We are not pushing for a “running commentary” on negotiations. All that we are asking for is a reassurance that if the best deal for securing safety and participation in the warrant also involves participation in or operating under the jurisdiction of the ECJ, we will not say no to such a deal purely because we are so set against being under the ECJ’s jurisdiction.
I say to the hon. Gentleman that in saying I will not prejudge what the negotiations may bring, I mean that I am not going to prejudge what the negotiations may bring. My own experience of negotiations —in Government, as an MP and before that in my life—is that it is always difficult to prejudge a negotiation. That is not only because we do not want to give away to our opposite numbers in those negotiations what we are looking for, what we want to do and what our position is, but because things develop and change. We have to be able to consider what the right situation is.

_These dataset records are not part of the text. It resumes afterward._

Lemma num_to_string_inj n m :
  num_ok n = true -> num_ok m = true -> is_finite n = true -> is_finite m = true ->
  num_to_string n = num_to_string m -> drop_neg_zero n = drop_neg_zero m.
Proof.
  intros Hn Hm Fn Fm H. rewrite !drop_neg_zero_ok by done.
  destruct n as [|?|neg s e], m as [|?|neg' s' e']; try done. simpl in *.
  destruct (N.eqb_spec s 0) as [->|Hs], (N.eqb_spec s' 0) as [->|Hs']; [done|..];
    to_prop; repeat match goal with H : (_ =? _) = false |- _ => apply N.eqb_neq in H end.
  - by apply eq_sym, signed_not_zero in H.
  - by apply signed_not_zero in H.
  - destruct (pos_to_string_head s e Hs) as (c & l & E & Hc).
    destruct (pos_to_string_head s' e' Hs') as (c' & l' & E' & Hc').
    assert (neg = neg') as <-.
    { rewrite E, E' in H. by destruct neg, neg'; simplify_eq/=. }
    apply app_inv_head in H. by apply pos_to_string_inj in H as [-> ->].
Qed.

(** ** Strings: the decoder *)

Definition unhex_digit (h : N) : N := if h <? 58 then h - 48 else h - 87.

Definition unhex4 (a b c d : N) : N :=
  unhex_digit a * 4096 + unhex_digit b * 256 + unhex_digit c * 16 + unhex_digit d.

Definition unescape (x : N) : N :=
  if x =? 98 then 8 else if x =? 116 then 9 else if x =? 110 then 10
  else if x =? 102 then 12 else if x =? 114 then 13 else x.
(* ===== verification/Graph.v ===== *)
(** * Worklist reachability

    The queue loop that [validateAgentFlow] (src/web/lib/flow.ts) runs twice, over
    step paths and over graph nodes: a set of reached vertices and a queue; each
    round takes the first vertex of the queue and adds its unreached successors to
    both. The loop is bounded by fuel; [bfs_complete] and [bfs_sound] show that
    fuel for one round per queued or unreached vertex gives exactly the vertices
    reachable from the initial ones. *)

From S2P Require Import Prelude.

Section Bfs.
Context {A : Type} {Adec : EqDecision A}.
Variable succ : A -> list A.

(** The inner [for (const target of targets) if (!reachable.has(target)) ...]. *)
Fixpoint push_new (targets queue reached : list A) : list A * list A :=
  match targets with
  | [] => (queue, reached)
  | t :: targets =>
      if includes t reached then push_new targets queue reached
      else push_new targets (queue ++ [t]) (t :: reached)
  end.

(** The outer [while (queue.length)]. *)
Fixpoint bfs (fuel : nat) (queue reached : list A) : list A :=
  match fuel, queue with
  | S fuel, x :: queue =>
      let '(queue, reached) := push_new (succ x) queue reached in bfs fuel queue reached
  | _, _ => reached
  end.

Definition edge (x y : A) : Prop := y ∈ succ x.

Lemma push_new_spec targets queue reached :
  exists news,
    push_new targets queue reached = (queue ++ news, reverse news ++ reached) /\
    NoDup news /\
    (forall y, y ∈ news <-> y ∈ targets /\ y ∉ reached).
Proof.
  revert queue reached; induction targets as [|t targets IH]; intros queue reached; simpl.
  - exists []. rewrite app_nil_r. split_and!; [done|constructor|set_solver].
  - destruct (includes t reached) eqn:E; to_prop.
    + destruct (IH queue reached) as (news & -> & Hnd & Hin). exists news.
      split_and!; [done|done|]. intros y. rewrite Hin. set_solver.
    + destruct (IH (queue ++ [t]) (t :: reached)) as (news & -> & Hnd & Hin).
      exists (t :: news). split_and!.
      * rewrite <- app_assoc. simpl. by rewrite reverse_cons, <- app_assoc.
      * constructor; [rewrite Hin; set_solver|done].
      * intros y. rewrite elem_of_cons, Hin. destruct (decide (y = t)); set_solver.
Qed.

(** Invariant of the loop: the queue holds the reached vertices whose successors
    have not been scanned yet. *)
Definition scanned (queue reached : list A) : Prop :=
  forall x y, x ∈ reached -> x ∉ queue -> edge x y -> y ∈ reached.

Lemma bfs_round x queue reached queue' reached' :
  push_new (succ x) queue reached = (queue', reached') ->
  x ∈ reached -> queue ⊆ reached -> scanned (x :: queue) reached ->
  queue' ⊆ reached' /\ scanned queue' reached' /\ reached ⊆ reached' /\
  (forall y, y ∈ reached' -> y ∈ reached \/ edge x y).
Proof.
  intros H Hx Hq Hs. destruct (push_new_spec (succ x) queue reached) as (news & E & _ & Hin).
  rewrite H in E. injection E as -> ->. split_and!.
  - intros y. rewrite !elem_of_app, elem_of_reverse. set_solver.
  - intros a b. rewrite !elem_of_app, !elem_of_reverse. intros Ha Hn He.
    assert ((a ∉ queue) /\ (a ∉ news)) as [Hnq Hnn] by tauto.
    rewrite (Hin b). destruct (decide (b ∈ reached)) as [|Hb]; [by right|].
    destruct Ha as [Ha|Ha]; [done|]. destruct (decide (a = x)) as [->|Hax].
    + left. split; [exact He|done].
    + right. eapply Hs; [exact Ha| |exact He]. set_solver.
  - intros y. rewrite elem_of_app. by right.
  - intros y. rewrite elem_of_app, elem_of_reverse, Hin. intros [[??]|]; [by right|by left].
Qed.

(** Everything reported is reachable from a vertex of the initial set. *)
Lemma bfs_sound fuel queue reached y :
  queue ⊆ reached -> y ∈ bfs fuel queue reached -> exists x, x ∈ reached /\ rtc edge x y.
Proof.
  revert queue reached; induction fuel as [|fuel IH]; intros [|x queue] reached Hq Hy; simpl in Hy;
    try (by exists y; split; [|apply rtc_refl]).
  destruct (push_new _ _ _) as [queue' reached'] eqn:E.
  assert (x ∈ reached) as Hx by set_solver.
  destruct (push_new_spec (succ x) queue reached) as (news & E' & _ & Hin).
  rewrite E in E'. injection E' as -> ->.
  edestruct IH as (z & Hz & Hzy); [|exact Hy|].
  { intros a. rewrite !elem_of_app, elem_of_reverse. set_solver. }
  rewrite elem_of_app, elem_of_reverse, Hin in Hz. destruct Hz as [[Hz _]|Hz]; [|by exists z].
  exists x. split; [done|]. by eapply rtc_l.
Qed.

(** The initial set is contained in the result. *)
Lemma bfs_contains fuel queue reached : reached ⊆ bfs fuel queue reached.
Proof.
  revert queue reached; induction fuel as [|fuel IH]; intros [|x queue] reached; simpl; try done.
  destruct (push_new_spec (succ x) queue reached) as (news & -> & _).
  intros y Hy. apply IH. apply elem_of_app. by right.
Qed.

(** Enough fuel: one round per queued vertex and per vertex of the universe [U]
    not reached yet. *)
Definition unreached (U reached : list A) : list A :=
  List.filter (fun y => negb (includes y reached)) U.

Lemma unreached_news U reached news :
  NoDup news -> (forall y, y ∈ news -> y ∈ U /\ y ∉ reached) ->
  (length news + length (unreached U (reverse news ++ reached)) <= length (unreached U reached))%nat.
Proof.
  intros Hnd Hin.
  assert (forall l, unreached l (reverse news ++ reached) =
    List.filter (fun y => negb (includes y news)) (unreached l reached)) as Hf.
  { intros l. unfold unreached. induction l as [|y l IH]; simpl; [done|].
    destruct (includes y reached) eqn:E1; simpl; [|destruct (includes y news) eqn:E2; simpl].
    - rewrite (proj2 (includes_iff y _)); [done|]. to_prop. apply elem_of_app. by right.
    - rewrite (proj2 (includes_iff y _)); [done|]. to_prop. apply elem_of_app. left.
      by apply elem_of_reverse.
    - rewrite (proj2 (includes_false y _)); [simpl; by rewrite IH|]. to_prop.
      rewrite elem_of_app, elem_of_reverse. tauto. }
  rewrite Hf. assert (forall y, y ∈ news -> y ∈ unreached U reached) as Hsub.
  { intros y Hy. destruct (Hin y Hy) as [HU Hr]. unfold unreached.
    apply list_elem_of_In, filter_In. split; [by apply list_elem_of_In|].
    apply negb_true_iff. by apply includes_false. }
  revert Hsub. generalize (unreached U reached). clear -Hnd. intros l Hsub.
  assert (length (List.filter (fun y => includes y news) l) +
          length (List.filter (fun y => negb (includes y news)) l) = length l)%nat as <-.
  { clear. induction l as [|y l IH]; simpl; [done|]. destruct (includes y news); simpl; lia. }
  enough (length news <= length (List.filter (fun y => includes y news) l))%nat by lia.
  apply submseteq_length. apply NoDup_submseteq; [done|]. intros y Hy.
  apply list_elem_of_In, filter_In. split; [apply list_elem_of_In; auto|by apply includes_iff].
Qed.

Lemma bfs_complete fuel queue reached U :
  (forall x y, edge x y -> y ∈ U) ->
  (length queue + length (unreached U reached) <= fuel)%nat ->
  queue ⊆ reached -> scanned queue reached ->
  forall x y, x ∈ reached -> rtc edge x y -> y ∈ bfs fuel queue reached.
Proof.
  intros HU. revert queue reached; induction fuel as [|fuel IH]; intros [|x queue] reached Hf Hq Hs;
    simpl in Hf; try lia.
  - simpl. intros a b Ha Hab. induction Hab as [|a b c He _ IHab]; [done|].
    apply IHab. eapply Hs; [exact Ha|set_solver|exact He].
  - simpl. intros a b Ha Hab. induction Hab as [|a b c He _ IHab]; [done|].
    apply IHab. eapply Hs; [exact Ha|set_solver|exact He].
  - cbn [bfs]. destruct (push_new _ _ _) as [queue' reached'] eqn:E.
    assert (x ∈ reached) as Hx by set_solver.
    destruct (bfs_round x queue reached queue' reached' E Hx) as (Hq' & Hs' & Hsub & _);
      [set_solver|done|].
    intros a b Ha Hab. eapply (IH queue' reached'); [|done|done|by apply Hsub|exact Hab].
    destruct (push_new_spec (succ x) queue reached) as (news & E' & Hnd & Hin).
    rewrite E in E'. injection E' as -> ->. rewrite length_app.
    pose proof (unreached_news U reached news Hnd). unshelve epose proof (H _) as Hl.
    { intros y Hy. apply Hin in Hy as [He Hr]. split; [by eapply HU|done]. }
    lia.
Qed.
End Bfs.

What we have been very clear about—the hon. Member for West Ham touched on this, and I think that the right hon. Member for Leicester East also mentioned it—is the priority when the House returns. I would gently point out that one of the very first debates we had, some months ago—I opened it and I think the hon. Lady responded to it—was on law enforcement, linked into us leaving the European Union, and there will no doubt be more such debates. Those debates, which include today’s debate, all feed in comments and views from hon. Members and hon. Friends, which will form part of the work we are doing as we consider what is possible and what is right for our country and our European partners, as we negotiate to make sure that we keep everybody safe.
It would be wrong to prejudge where we will get to, however, for all those reasons and not least because these negotiations are yet to start and we must ensure that we get the best deal for this country without prejudging what that may be.